35-mal ist Schwester Inge in der Ukraine gewesen. Geschichte. Jetzt ist sie in Freiburg und packt ihre Sachen. Es ist ein warmer Apriltag, an dem sich die Forsythien im Breisgau dem Himmel entgegenstrecken, der so blau ist wie das kleine Trampolin, das vor der Stube ihrer Altbauwohnung steht. Manchmal hüpft sie auf dem Ding, als gelte die Schwerkraft nicht für Menschen von ihrem Schlag.

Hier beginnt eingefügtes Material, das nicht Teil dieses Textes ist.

(* ===== verification/StreamProofs.v ===== *)
(** The stream splitter against its specification: [Splits], which reads a completion
    character by character.  Whatever the deltas the completion arrives in, the events
    carry the characters of the specification, and they agree with what the markup
    parser reads in the whole text. *)
From Stdlib Require Import ZArith Lia Bool.
From stdpp Require Import base list gmap strings.
From S2P Require Import Prelude Paging Utf8 Scan JsonProofs ApiJson ApiParser ChatTemplate MarkupProofs StreamSplit.

(** * The specification *)
Inductive kind := KContent | KReasoning.

#[export] Instance kind_eq : EqDecision kind.
Proof. solve_decision. Defined.

(** The tags that end a span. *)
Definition span_tags (sp : Span) : list (list Z) :=
  match sp with SpContent => [TH; TC] | SpThink => [TH_END] | SpTool => [] end.

Definition span_kind (sp : Span) : kind := match sp with SpThink => KReasoning | _ => KContent end.

Definition no_tag (sp : Span) (l : list Z) : Prop := Forall (fun w => starts_with l w = false) (span_tags sp).

(** [Splits sp l out sp' n]: from span [sp], the text [l] sends the characters [out],
    opens [n] think blocks and ends in span [sp']. *)
Inductive Splits : Span -> list Z -> list (kind * Z) -> Span -> nat -> Prop :=
| Sp_end sp : sp <> SpTool -> Splits sp [] [] sp 0
| Sp_tool l : Splits SpTool l [] SpTool 0
| Sp_call l : Splits SpContent (TC ++ l) [] SpTool 0
| Sp_think l out sp n : Splits SpThink l out sp n -> Splits SpContent (TH ++ l) out sp (S n)
| Sp_close l out sp n : Splits SpContent l out sp n -> Splits SpThink (TH_END ++ l) out sp n
| Sp_char sp c l out sp' n : sp <> SpTool -> no_tag sp (c :: l) -> Splits sp l out sp' n ->
    Splits sp (c :: l) ((span_kind sp, c) :: out) sp' n.

Definition tagged (sp : Span) (l : list Z) : list (kind * Z) := pair (span_kind sp) <$> l.

(** Text none of whose positions starts a tag of the span. *)
Lemma splits_plain sp a b out sp' n : sp <> SpTool ->
  (forall i, (i < length a)%nat -> no_tag sp (drop i a ++ b)) ->
  Splits sp b out sp' n -> Splits sp (a ++ b) (tagged sp a ++ out) sp' n.
Proof.
  intros Hsp. induction a as [|c a IH]; intros Hno Hb; [done|]. cbn. constructor; [done| |].
  - apply (Hno 0%nat). cbn. lia.
  - apply IH; [|done]. intros i Hi. apply (Hno (S i)). cbn. lia.
Qed.

(** * Matches and their absence *)

(** Before a [<], a tag that does not match in the text before it does not match. *)
Lemma before_tag w a r i : tag w -> head w = Some LT -> (i < length a)%nat ->
  starts_with (drop i a) w = false -> starts_with (drop i a ++ LT :: r) w = false.
Proof.
  intros Hw Hh Hi Hs. destruct w as [|c t]; [done|]. injection Hh as ->.
  apply starts_with_overlap; [done| |done]. intros H%(f_equal length). rewrite length_drop in H. cbn in H. lia.
Qed.

(** ** [held_suffix] *)
Lemma inner_ge hold tg ks keep :
  (keep <= foldl (fun keep k =>
      if starts_with tg (drop (length hold - k) hold) then Nat.max keep k else keep) keep ks)%nat.
Proof.
  revert keep. induction ks as [|k ks IH]; intros keep; cbn; [lia|].
  etrans; [|apply IH]. destruct (starts_with _ _); lia.
Qed.

Lemma inner_max hold tg ks keep k : k ∈ ks -> starts_with tg (drop (length hold - k) hold) = true ->
  (k <= foldl (fun keep k =>
      if starts_with tg (drop (length hold - k) hold) then Nat.max keep k else keep) keep ks)%nat.
Proof.
  intros Hk Hs. revert keep. induction Hk as [k ks|k k' ks Hk IH]; intros keep; cbn.
  - rewrite Hs. etrans; [|apply inner_ge]. lia.
  - by apply IH.
Qed.

Lemma held_suffix_max hold tags tg k : tg ∈ tags -> (1 <= k <= Nat.min (length tg) (length hold))%nat ->
  starts_with tg (drop (length hold - k) hold) = true -> (k <= held_suffix hold tags)%nat.
Proof.
  intros Htg Hk Hs. unfold held_suffix.
  match goal with |- (_ <= foldl ?g _ _)%nat => set (f := g) end.
  assert (forall keep t, (keep <= f keep t)%nat) as Hge by (intros; apply inner_ge).
  assert (forall keep, (k <= f keep tg)%nat) as Htag
    by (intros; apply inner_max; [apply elem_of_seq; lia|done]).
  clearbody f. generalize O as keep.
  induction Htg as [tg tags|tg tg' tags Htg IH]; intros keep; cbn [foldl]; [|by apply IH].
  specialize (Htag keep). revert Htag. generalize (f keep tg) as m. induction tags as [|t tags IH]; intros m Hm; [done|].
  cbn [foldl]. apply IH. by etrans; [|apply Hge].
Qed.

Schwester Inge ist auch im siebzigsten Frühling noch gerne auf dem Sprung.

Den Butterkuchen stellt sie auf die rosafarbene Tischdecke neben ihre Teekanne, vor der alte Zeitungsartikel liegen. Die Porzellanteller mit dem Goldrand sind noch nicht im Karton verstaut. Ende des Monats wird Schwester Inge nach Berlin fliegen und sich bei der Stadtmission um Obdachlose kümmern. Neue Wunder machen. "Er hat noch einen Auftrag für mich", sagt sie und grinst. "Sie wissen: ich hab's mit dem da oben."

Auf einem langen unsicheren Weg zu Gott


Dass er es auch mit ihr hat, war lange nicht so ganz klar bei Inge Kimmerle, die 1939 in Herrenberg als jüngstes von fünf Kindern einer Handwerkerfamilie geboren ist. Als sie neun war, starb unerwartet ihr Vater an Kreislaufversagen. Sie spielte gerade auf einem Baum im Garten. Ihre Mutter zerrte sie ans Sterbebett. "Dieser Tod war für mich wie ein Erdbeben."

Inge Kimmerle, die ein rebellisches Kind war, machte sich an jenem Tag auf eine lange und komplizierte Suche, die sie mit Gott in Berührung brachte, an den sie glaubte, ohne ihm anfangs zu vertrauen. Bei einem Jugendtreffen im nahen Aidlingen, wo die Diakonissen ihr Mutterhaus haben, kam sie ihm näher, verlor ihn aber wieder aus den Augen, als sie Krankenschwester wurde. Sie hatte einen Mann kennengelernt und träumte mit ihm von einer Familie.

"Ich war in dieser Zeit als Frau noch nicht geweckt", sagt sie und schiebt die grüne Kerze auf dem Tisch zur Seite. Immer wieder schließt sie ihre Augen, wenn sie von damals erzählt, als sie schon aphrodisiert war vom Aroma des Religiösen und zugleich von der Angst beseelt, vielleicht das Falsche zu tun. Um mehr über Gott zu erfahren, wechselte sie vom Hospital auf die Bibelschule nach Aidlingen.